◆ Your task
Output only the lines below from the one containing "else _ ← pushed item q; UB." to the one containing "sq_capacity := sq_capacity q; sq_items := sq_items", exactly as written, both ends kept.

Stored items
(* ===== verification/ShmQueue.v ===== *)
(** The queue of shared memory items, [shm/queue.h].

    The header names types that are declared nowhere (its locks, its policy) and does not
    compile; what is modelled is what its functions do to the header and the items.  The
    locks around them are left out. *)
From S2P Require Import Prelude.

Section shm_queue.
Context {T : Type}.

(* @source include/ipcpp/shm/queue.h 23-32 QueueItem *)
Record queue_item : Type := { qi_num_unique_reads : Z; qi_value : T }.

(* @source include/ipcpp/shm/queue.h 41-47 FixedSizeQueue::Header *)
Record shm_queue : Type := {
  sq_head_idx : Z;
  sq_tail_idx : Z;
  sq_size : Z;
  sq_capacity : Z;
  sq_items : list queue_item
}.

(* @source include/ipcpp/shm/queue.h 96-101 FixedSizeQueue::FixedSizeQueue *)
Definition sq_construct (capacity : Z) (memory : list queue_item) : shm_queue :=
  {| sq_head_idx := 0; sq_tail_idx := 0; sq_size := 0; sq_capacity := capacity; sq_items := take (Z.to_nat capacity) memory |}.

(** The sizes are those of [QueueItem<T>] and [Header].  Nothing is returned when the
    memory is large enough: leaving the function is undefined. *)
(* @source include/ipcpp/shm/queue.h 50-58 FixedSizeQueue::create *)
Definition sq_create (sizeof_item sizeof_header capacity memory_size : Z) : outcome (expected shm_queue Z) :=
  let queue_size := u64 (u64 (capacity * sizeof_item) + sizeof_header) in
  if memory_size <? queue_size then Ok (Unexpected (-1)) else UB.

(** The queue when [push] stops returning [nullptr]: it has stored the item and returns
    nothing. *)
Definition pushed (item : T) (q : shm_queue) : outcome shm_queue :=
  items ← must (zinsert (sq_items q) (sq_tail_idx q) {| qi_num_unique_reads := 0; qi_value := item |});
  Ok {| sq_head_idx := sq_head_idx q; sq_tail_idx := u64 (sq_tail_idx q + 1) mod sq_capacity q; sq_size := u64 (sq_size q + 1);
        sq_capacity := sq_capacity q; sq_items := items |}.

(** [None] is [nullptr]. *)
(* @source include/ipcpp/shm/queue.h 61-70 FixedSizeQueue::push *)
Definition sq_push (item : T) (q : shm_queue) : outcome (option Z * shm_queue) :=
  if sq_size q >=? sq_capacity q then Ok (None, q)
  else _ ← pushed item q; UB.

(* @source include/ipcpp/shm/queue.h 72-76 FixedSizeQueue::pop *)
Definition sq_pop (q : shm_queue) : shm_queue :=
  {| sq_head_idx := Z.land (u64 (sq_head_idx q + 1)) (sq_capacity q); sq_tail_idx := sq_tail_idx q; sq_size := u64 (sq_size q - 1);
     sq_capacity := sq_capacity q; sq_items := sq_items q |}.

(* @source include/ipcpp/shm/queue.h 78-81 FixedSizeQueue::front *)
Definition sq_front (q : shm_queue) : outcome queue_item := must (zlookup (sq_items q) (sq_head_idx q)).

(* @source include/ipcpp/shm/queue.h 83-86 FixedSizeQueue::empty *)
Definition sq_empty (q : shm_queue) : bool := sq_size q =? 0.
(* @source include/ipcpp/shm/queue.h 88-91 FixedSizeQueue::size *)
Definition sq_get_size (q : shm_queue) : Z := sq_size q.
(* @source include/ipcpp/shm/queue.h 93-93 FixedSizeQueue::capacity *)
Definition sq_get_capacity (q : shm_queue) : Z := sq_capacity q.

(** ** What pop does to the front *)

Lemma pop_head k q : 1 <= k < 64 -> sq_capacity q = 2 ^ k -> sq_head_idx q = 0 -> sq_head_idx (sq_pop q) = 0.
Proof.
  intros Hk Hc Hh. cbn. rewrite Hc, Hh. cbn [Z.add]. rewrite u64_small by lia. apply Z.bits_inj'. intros n Hn.
  rewrite Z.land_spec, Z.bits_0, Z.pow2_bits_eqb by lia. destruct (Z.eqb_spec k n) as [->|]; [|by rewrite andb_false_r].
  rewrite andb_true_r. replace n with (0 + n) by lia. change 1 with (Z.ones 1). apply Z.ones_spec_high. lia.
Qed.

(** [pop] combines the next index with the capacity by [&] where [push] takes the remainder.
    If the capacity is a power of two above 1, the front is the first place for ever:
    after any number of calls of [pop] it is the item it was, while the size counts down
    and wraps around below 0.  With a capacity of 1 the first [pop] leaves the array. *)
Theorem shm_queue_pop_keeps_front (k : Z) (n : nat) (q : shm_queue) : 0 <= k < 64 -> sq_capacity q = 2 ^ k -> sq_head_idx q = 0 -> 0 <= sq_size q < 2 ^ 64 ->
  let q' := Nat.iter n sq_pop q in
  (1 <= k -> sq_front q' = sq_front q) /\ sq_get_size q' = u64 (sq_size q - Z.of_nat n) /\
  (k = 0 -> zlen (sq_items q) = 1 -> sq_front (sq_pop q) = UB).
Proof.
  intros Hk Hc Hh Hs q'. assert (H : sq_capacity q' = 2 ^ k /\ sq_items q' = sq_items q /\ (1 <= k -> sq_head_idx q' = 0) /\ sq_size q' = u64 (sq_size q - Z.of_nat n)).
  { unfold q'. clear q'. induction n as [|n (IH1 & IH2 & IH3 & IH4)]; [cbn; split_and!; try done; by rewrite Z.sub_0_r, u64_small|].
    rewrite Nat.iter_succ. split_and!; [done|done|intros H1; by apply (pop_head k); [lia|..|apply IH3]|].
    cbn [sq_pop sq_size]. rewrite IH4. unfold wrap. rewrite Zminus_mod_idemp_l. f_equal. lia. }
  destruct H as (H1 & H2 & H3 & H4). unfold sq_front, sq_get_size. rewrite H2, H4. split_and!; [intros Hk1; by rewrite (H3 Hk1), Hh|done|].
  intros -> Hl. cbn [sq_pop sq_items sq_head_idx]. rewrite Hc, Hh. change (Z.land (u64 (0 + 1)) (2 ^ 0)) with 1.
  assert (zlookup (sq_items q) 1 = None) as -> by (apply zlookup_None; lia). done.
Qed.

(** Nothing can be put in: a call of [create] or [push] that does not fail has no defined
    result. *)
Theorem shm_queue_never_filled (sizeof_item sizeof_header capacity memory_size : Z) (item : T) (q : shm_queue) :
  (forall q', sq_create sizeof_item sizeof_header capacity memory_size <> Ok (Expected q')) /\
  match sq_push item q with Ok (r, q') => r = None /\ q' = q /\ sq_capacity q <= sq_size q | Throw _ => False | UB => sq_size q < sq_capacity q end.
Proof.
  split; [intros q'; unfold sq_create; by case_match|]. unfold sq_push. rewrite Z.geb_leb. destruct (Z.leb_spec (sq_capacity q) (sq_size q)) as [H|H]; [by split|].
  unfold pushed. by destruct (zinsert _ _ _).
Qed.
End shm_queue.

◆ Output for this exercise
  else _ ← pushed item q; UB.

(* @source include/ipcpp/shm/queue.h 72-76 FixedSizeQueue::pop *)
Definition sq_pop (q : shm_queue) : shm_queue :=
  {| sq_head_idx := Z.land (u64 (sq_head_idx q + 1)) (sq_capacity q); sq_tail_idx := sq_tail_idx q; sq_size := u64 (sq_size q - 1);
     sq_capacity := sq_capacity q; sq_items := sq_items q |}.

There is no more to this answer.